BEGIN Available records

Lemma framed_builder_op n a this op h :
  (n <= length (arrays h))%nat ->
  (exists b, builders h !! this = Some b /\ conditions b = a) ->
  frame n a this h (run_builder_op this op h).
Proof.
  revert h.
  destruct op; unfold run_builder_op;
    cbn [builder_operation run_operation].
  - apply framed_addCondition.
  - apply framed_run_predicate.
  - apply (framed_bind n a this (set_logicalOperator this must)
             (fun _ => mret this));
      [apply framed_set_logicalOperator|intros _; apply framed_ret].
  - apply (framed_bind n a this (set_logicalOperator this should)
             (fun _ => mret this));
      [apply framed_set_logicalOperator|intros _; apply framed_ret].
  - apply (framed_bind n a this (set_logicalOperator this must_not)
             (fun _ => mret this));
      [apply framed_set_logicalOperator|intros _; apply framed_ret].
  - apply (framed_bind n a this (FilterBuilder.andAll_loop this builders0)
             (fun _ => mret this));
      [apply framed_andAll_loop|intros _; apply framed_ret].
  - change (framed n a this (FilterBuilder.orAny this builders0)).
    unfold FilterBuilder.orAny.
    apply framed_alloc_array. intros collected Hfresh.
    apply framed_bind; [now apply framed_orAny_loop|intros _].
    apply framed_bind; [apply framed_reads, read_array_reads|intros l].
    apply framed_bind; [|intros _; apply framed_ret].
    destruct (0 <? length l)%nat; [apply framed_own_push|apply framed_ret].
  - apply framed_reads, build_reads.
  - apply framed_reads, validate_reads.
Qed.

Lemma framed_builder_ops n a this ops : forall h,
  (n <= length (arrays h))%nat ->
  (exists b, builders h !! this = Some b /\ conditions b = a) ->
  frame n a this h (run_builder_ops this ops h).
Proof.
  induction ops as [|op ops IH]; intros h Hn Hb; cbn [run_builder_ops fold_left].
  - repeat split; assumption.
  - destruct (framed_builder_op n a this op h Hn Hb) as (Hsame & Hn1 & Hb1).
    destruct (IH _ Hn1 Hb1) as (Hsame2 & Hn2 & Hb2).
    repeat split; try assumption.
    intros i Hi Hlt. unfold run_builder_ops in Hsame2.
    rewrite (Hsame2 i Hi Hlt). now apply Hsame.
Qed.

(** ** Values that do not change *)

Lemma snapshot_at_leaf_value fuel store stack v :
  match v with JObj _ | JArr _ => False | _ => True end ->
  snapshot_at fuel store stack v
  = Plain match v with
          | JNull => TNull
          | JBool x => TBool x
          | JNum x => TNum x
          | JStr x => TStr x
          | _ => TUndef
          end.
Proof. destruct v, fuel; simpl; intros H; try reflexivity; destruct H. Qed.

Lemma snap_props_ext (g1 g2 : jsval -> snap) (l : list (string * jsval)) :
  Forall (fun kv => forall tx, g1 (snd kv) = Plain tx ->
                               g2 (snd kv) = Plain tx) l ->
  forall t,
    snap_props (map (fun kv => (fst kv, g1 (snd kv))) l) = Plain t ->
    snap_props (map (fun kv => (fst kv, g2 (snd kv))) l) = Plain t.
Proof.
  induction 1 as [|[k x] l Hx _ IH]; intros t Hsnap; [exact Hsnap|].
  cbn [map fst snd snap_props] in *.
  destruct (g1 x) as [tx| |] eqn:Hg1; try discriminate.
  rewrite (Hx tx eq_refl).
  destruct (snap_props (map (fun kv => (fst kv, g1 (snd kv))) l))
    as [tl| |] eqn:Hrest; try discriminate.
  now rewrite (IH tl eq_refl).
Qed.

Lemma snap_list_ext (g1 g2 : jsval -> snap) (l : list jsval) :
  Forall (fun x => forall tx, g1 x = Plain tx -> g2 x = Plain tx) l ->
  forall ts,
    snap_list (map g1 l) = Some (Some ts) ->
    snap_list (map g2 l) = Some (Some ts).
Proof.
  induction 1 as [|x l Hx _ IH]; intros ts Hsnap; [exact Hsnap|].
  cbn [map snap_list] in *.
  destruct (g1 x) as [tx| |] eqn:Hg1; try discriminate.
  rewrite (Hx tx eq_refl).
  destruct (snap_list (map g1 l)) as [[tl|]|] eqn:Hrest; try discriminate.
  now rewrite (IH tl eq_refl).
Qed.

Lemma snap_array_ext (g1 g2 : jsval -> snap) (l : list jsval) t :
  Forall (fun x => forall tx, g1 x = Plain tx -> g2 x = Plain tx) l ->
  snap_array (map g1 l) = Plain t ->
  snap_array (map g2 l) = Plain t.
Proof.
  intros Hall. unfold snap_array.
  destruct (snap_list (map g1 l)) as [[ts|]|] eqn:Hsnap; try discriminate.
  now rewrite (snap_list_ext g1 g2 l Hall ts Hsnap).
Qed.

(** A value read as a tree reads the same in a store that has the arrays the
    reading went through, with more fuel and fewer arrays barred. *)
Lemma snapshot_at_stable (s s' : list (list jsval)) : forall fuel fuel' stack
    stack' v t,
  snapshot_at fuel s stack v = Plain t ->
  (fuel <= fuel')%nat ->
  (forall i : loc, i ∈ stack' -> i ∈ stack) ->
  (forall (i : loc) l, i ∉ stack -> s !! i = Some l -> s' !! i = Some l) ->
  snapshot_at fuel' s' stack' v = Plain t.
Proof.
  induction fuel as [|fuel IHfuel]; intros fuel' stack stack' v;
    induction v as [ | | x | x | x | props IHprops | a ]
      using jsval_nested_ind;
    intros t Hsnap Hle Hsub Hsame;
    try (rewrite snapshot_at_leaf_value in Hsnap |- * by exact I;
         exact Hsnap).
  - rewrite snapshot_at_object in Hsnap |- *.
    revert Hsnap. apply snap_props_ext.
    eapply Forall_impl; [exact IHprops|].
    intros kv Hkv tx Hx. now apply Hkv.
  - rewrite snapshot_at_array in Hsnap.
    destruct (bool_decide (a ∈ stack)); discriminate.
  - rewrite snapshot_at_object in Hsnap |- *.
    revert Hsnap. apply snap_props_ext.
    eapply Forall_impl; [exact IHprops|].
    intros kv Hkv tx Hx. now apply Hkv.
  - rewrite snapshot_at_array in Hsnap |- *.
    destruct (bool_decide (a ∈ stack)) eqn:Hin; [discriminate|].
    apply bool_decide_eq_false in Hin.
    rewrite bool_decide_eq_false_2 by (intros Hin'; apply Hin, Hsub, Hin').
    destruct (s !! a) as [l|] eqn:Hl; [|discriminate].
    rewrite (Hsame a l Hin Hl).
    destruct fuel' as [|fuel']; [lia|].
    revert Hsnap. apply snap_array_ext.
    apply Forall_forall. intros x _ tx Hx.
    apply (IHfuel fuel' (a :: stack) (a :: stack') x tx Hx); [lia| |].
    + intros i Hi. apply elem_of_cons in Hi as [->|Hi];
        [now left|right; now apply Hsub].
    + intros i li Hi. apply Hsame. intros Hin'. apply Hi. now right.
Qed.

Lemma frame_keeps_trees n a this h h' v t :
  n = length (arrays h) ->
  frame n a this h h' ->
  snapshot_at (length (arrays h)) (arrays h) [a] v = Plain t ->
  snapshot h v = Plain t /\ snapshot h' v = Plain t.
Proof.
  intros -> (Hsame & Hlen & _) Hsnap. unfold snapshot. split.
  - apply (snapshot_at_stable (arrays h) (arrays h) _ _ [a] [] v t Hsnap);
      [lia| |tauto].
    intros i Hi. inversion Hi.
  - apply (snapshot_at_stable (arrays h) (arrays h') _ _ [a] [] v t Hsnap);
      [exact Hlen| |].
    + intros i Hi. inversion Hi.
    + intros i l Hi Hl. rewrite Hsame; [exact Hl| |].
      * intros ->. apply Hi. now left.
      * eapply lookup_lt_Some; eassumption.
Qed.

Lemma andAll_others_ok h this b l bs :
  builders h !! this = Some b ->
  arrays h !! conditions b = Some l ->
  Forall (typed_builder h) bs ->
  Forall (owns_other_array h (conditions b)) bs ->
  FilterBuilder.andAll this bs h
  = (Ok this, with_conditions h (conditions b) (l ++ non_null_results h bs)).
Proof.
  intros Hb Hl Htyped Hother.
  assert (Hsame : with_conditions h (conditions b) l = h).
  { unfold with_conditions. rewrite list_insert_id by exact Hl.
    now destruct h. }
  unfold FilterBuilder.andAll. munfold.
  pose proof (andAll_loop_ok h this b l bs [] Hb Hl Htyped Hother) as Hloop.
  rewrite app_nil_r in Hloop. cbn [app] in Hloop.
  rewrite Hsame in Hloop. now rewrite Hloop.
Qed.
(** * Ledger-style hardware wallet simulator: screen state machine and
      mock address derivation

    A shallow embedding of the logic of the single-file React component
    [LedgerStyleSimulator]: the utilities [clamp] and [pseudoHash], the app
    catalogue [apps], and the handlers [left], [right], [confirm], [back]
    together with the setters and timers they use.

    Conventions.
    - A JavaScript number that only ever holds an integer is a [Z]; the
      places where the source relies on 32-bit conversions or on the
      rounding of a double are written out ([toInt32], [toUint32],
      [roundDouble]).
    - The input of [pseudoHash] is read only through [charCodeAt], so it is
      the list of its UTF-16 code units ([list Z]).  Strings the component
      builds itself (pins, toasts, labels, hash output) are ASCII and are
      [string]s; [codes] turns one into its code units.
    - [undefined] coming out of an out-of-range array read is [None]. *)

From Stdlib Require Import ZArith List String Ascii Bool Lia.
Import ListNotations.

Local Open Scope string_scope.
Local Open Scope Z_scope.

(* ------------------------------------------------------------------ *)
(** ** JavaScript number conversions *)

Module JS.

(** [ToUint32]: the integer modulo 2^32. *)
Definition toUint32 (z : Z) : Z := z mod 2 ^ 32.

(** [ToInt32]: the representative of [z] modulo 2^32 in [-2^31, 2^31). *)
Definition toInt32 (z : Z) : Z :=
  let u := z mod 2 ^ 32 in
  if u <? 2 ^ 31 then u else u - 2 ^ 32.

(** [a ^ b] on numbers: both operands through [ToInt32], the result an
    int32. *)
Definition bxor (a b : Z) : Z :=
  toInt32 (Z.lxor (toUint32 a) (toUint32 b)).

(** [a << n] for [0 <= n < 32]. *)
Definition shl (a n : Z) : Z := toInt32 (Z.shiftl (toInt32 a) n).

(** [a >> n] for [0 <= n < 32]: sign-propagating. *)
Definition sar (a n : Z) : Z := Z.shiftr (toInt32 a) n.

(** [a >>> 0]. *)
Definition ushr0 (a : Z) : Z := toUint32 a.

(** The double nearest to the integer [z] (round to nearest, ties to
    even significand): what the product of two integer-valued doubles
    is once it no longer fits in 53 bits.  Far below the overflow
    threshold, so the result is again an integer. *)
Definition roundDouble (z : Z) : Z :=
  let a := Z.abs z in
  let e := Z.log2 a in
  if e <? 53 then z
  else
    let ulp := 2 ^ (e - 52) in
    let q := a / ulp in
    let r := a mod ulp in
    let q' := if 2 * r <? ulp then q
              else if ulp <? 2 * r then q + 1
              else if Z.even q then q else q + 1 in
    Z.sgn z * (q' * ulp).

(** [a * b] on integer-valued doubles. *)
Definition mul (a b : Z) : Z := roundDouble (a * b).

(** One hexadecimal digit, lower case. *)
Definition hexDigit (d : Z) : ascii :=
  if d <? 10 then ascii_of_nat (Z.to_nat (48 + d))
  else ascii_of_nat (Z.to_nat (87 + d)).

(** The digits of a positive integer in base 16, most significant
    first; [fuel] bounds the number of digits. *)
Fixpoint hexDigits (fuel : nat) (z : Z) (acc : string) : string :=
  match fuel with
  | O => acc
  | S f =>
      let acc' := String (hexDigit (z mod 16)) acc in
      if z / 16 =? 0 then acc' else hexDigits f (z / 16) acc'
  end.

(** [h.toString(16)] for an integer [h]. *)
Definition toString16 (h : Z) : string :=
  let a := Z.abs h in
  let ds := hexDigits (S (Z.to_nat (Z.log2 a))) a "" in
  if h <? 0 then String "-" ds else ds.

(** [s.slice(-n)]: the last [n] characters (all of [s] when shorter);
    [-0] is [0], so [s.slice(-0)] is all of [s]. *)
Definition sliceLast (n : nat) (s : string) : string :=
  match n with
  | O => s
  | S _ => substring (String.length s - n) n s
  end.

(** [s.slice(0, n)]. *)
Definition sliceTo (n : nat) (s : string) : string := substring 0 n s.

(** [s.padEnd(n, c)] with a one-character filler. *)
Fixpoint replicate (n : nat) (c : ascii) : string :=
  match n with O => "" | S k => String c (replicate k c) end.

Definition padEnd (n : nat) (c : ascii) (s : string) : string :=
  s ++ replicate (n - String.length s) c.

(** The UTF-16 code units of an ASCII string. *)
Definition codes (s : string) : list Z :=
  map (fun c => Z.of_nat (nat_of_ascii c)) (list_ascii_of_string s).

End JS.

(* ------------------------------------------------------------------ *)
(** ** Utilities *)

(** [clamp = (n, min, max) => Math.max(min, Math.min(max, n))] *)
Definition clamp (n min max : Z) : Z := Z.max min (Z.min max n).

END Available records

Task instructions
In the records above, some lines may contain the word "Import"; copy every one of them.

Answer to this task
From Stdlib Require Import ZArith List String Ascii Bool Lia.
Import ListNotations.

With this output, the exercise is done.